TRUMP WANTS CREDIT FOR WHAT? A DISASTROUS WAR AND ANOTHER CON JOB?
Dr. Common Good
I will give Trump credit for one thing – a consistent and wildly demented ability to repeat, over and over, a glaring web of lies and phantasmagorical assertions about anything. Such is the case with respect to the utterly unnecessary “Iran war,” which (as detailed in previous posts) Trump initiated out of some puerile power fantasy, egged on by the cynical Netanyahu, taken up by the juvenile crusader Hegseth “in the name of God,” and untethered to any tangible reality. A tragic, dangerous cartoon, rolling before us like a surrealist film loop.
The war, he opined in a recent appearance, was “going swimmingly,” and he urged Americans to congratulate him on a “job well done,” like a little boy asking the teacher for a shiny stick-on star even though he really didn’t complete the assignment. Iran, he gloated, had agreed to everything he wanted.
Ahhh, Donald. Lying again. Trying to create a reality for himself by talking it into existence — as usual, at the expense of everyone and everything else.

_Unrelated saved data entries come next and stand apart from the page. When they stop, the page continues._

(** ** Fixed-point formatting: the format spec [.pf]

    Python prints the decimal nearest to the exact binary value with [p]
    digits after the point; an exact tie goes to the even last digit. *)

Definition round_half_even (num den : Z) : Z :=
  let (q, r) := Z.div_eucl num den in
  match Z.compare (2 * r) den with
  | Lt => q
  | Gt => q + 1
  | Eq => if Z.even q then q else q + 1
  end.

(** [|x| * 10^p] rounded to an integer, for [|x| = m * 2^e]. *)
Definition scaled (p : nat) (m : positive) (e : Z) : Z :=
  match e with
  | Zneg k => round_half_even (Zpos m * 10 ^ Z.of_nat p) (2 ^ Zpos k)
  | _ => Zpos m * 10 ^ Z.of_nat p * 2 ^ e
  end.

Definition digits (n : Z) : string :=
  NilZero.string_of_uint (N.to_uint (Z.to_N n)).

Fixpoint zeros (n : nat) : string :=
  match n with
  | O => EmptyString
  | S n' => String "0" (zeros n')
  end.

(** The integer [q], read as a count of units [10^-p]. *)
Definition fixed (p : nat) (q : Z) : string :=
  let d := digits q in
  let d := zeros (S p - String.length d) ++ d in
  let n := (String.length d - p)%nat in
  match p with
  | O => d
  | _ => substring 0 n d ++ "." ++ substring n p d
  end.

Definition sign_str (s : bool) : string := if s then "-" else "".

Definition format_f (p : nat) (x : F64.float) : string :=
  match x with
  | S754_nan => "nan"
  | S754_infinity s => sign_str s ++ "inf"
  | S754_zero s => sign_str s ++ fixed p 0
  | S754_finite s m e => sign_str s ++ fixed p (scaled p m e)
  end.

(* ================================================================== *)
(** * Salary formatting *)
(* ================================================================== *)

(** Lines 33-39: the multiplier chosen by the [if]/[elif] chain. *)
Definition experience_multiplier (experience_level : string) : F64.float :=
  if String.eqb experience_level "Fresher" then F64.literal 8 10
  else if String.eqb experience_level "Mid-Level" then F64.literal 12 10
  else if String.eqb experience_level "Senior" then F64.literal 15 10
  else F64.literal 10 10.

(** Lines 43-56: the currency and scale chosen for an adjusted rate. *)
Definition render (country : string) (rate : F64.float) : string :=
  if contains "india" (lower country) then
    if F64.ge rate (F64.of_Z 100000) then
      "₹" ++ format_f 1 (F64.div rate (F64.of_Z 100000)) ++ " Lakh"
    else if F64.ge rate (F64.of_Z 1000) then
      "₹" ++ format_f 1 (F64.div rate (F64.of_Z 1000)) ++ " Thousand"
    else
      "₹" ++ format_f 2 rate ++ "/hr"
  else
    if F64.ge rate (F64.of_Z 100000) then
      "$" ++ format_f 1 (F64.div rate (F64.of_Z 100000)) ++ "K"
    else if F64.ge rate (F64.of_Z 1000) then
      "$" ++ format_f 1 (F64.div rate (F64.of_Z 1000)) ++ "K"
    else
      "$" ++ format_f 2 rate ++ "/hr".

Definition format_salary (rate : F64.float) (country experience_level : string) : string :=
  let multiplier := experience_multiplier experience_level in
  let rate := F64.mul rate multiplier in
  render country rate.

(* ================================================================== *)
(** * Data frames and the object store *)
(* ================================================================== *)

(** One row of a job table.  A missing cell is [None] in the text columns
    and NaN in the numeric column, as pandas stores it.  [label] is the row's
    index label. *)
Record Row := mkRow {
  label : Z;
  title : option string;
  avg_hourly_rate : F64.float;
  country : option string;
  job_type : option string;
  formatted_salary : option string
}.

(** A frame: the names of its columns, in order, and its rows.  Only the
    fields named in [columns] belong to the frame. *)
Record DataFrame := mkFrame {
  columns : list string;
  rows : list Row
}.

Definition has_column (c : string) (f : DataFrame) : bool :=
  existsb (String.eqb c) (columns f).

Definition set_job_type (v : option string) (r : Row) : Row :=
  mkRow (label r) (title r) (avg_hourly_rate r) (country r) v (formatted_salary r).

Definition set_avg_hourly_rate (v : F64.float) (r : Row) : Row :=
  mkRow (label r) (title r) v (country r) (job_type r) (formatted_salary r).

Definition set_country (v : option string) (r : Row) : Row :=
  mkRow (label r) (title r) (avg_hourly_rate r) v (job_type r) (formatted_salary r).

Definition set_formatted_salary (v : option string) (r : Row) : Row :=
  mkRow (label r) (title r) (avg_hourly_rate r) (country r) (job_type r) v.

Definition set_label (v : Z) (r : Row) : Row :=
  mkRow v (title r) (avg_hourly_rate r) (country r) (job_type r) (formatted_salary r).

American people of all political stripes, if not already dubious about his claims, need to stop indulging this, or believing any of it. This war, which Trump started without any actual reason other than his own vanity, is a disaster, for Americans, for the people of Iran, for our alliances worldwide, and for our credibility as a worthy nation.
Iran did not agree to open the Strait of Hormuz under any condition or never to close it again. Iran did not agree to turn over its enriched uranium stockpile. And the Trump administration has even considered releasing $20 billion in frozen Iranian assets – by the way, more than ten times the amount of assets that the Obama administration included in its 2015 deal.
At best — and this needs to be underscored — at best, Trump’s disaster and destruction will produce a result that is significantly worse than the landmark, successful deal negotiated by President Obama and Secretary of State John Kerry over several years, accomplished by careful and intelligent diplomacy, with no war, no casualties and the creation of a system to monitor compliance. Trump’s disaster, on the other hand, has resulted in tens of thousands of casualties, billions of dollars needlessly spent (that could have helped fund health care and housing), a massive disruption in energy prices, a change in the status of the Strait of Hormuz which, until Trump’s war was fully open, a giant hit to the national debt, and another giant hit to our alliance relationships and standing in the world community.
And yet his twisted attempts to fabricate a grandiose reality persist. Now he is re-directing his maniacal gaze towards Cuba, claiming that he will “take Cuba in some form” after he “does Iran.” At that point, will any Republicans in Congress have the sense to stop this?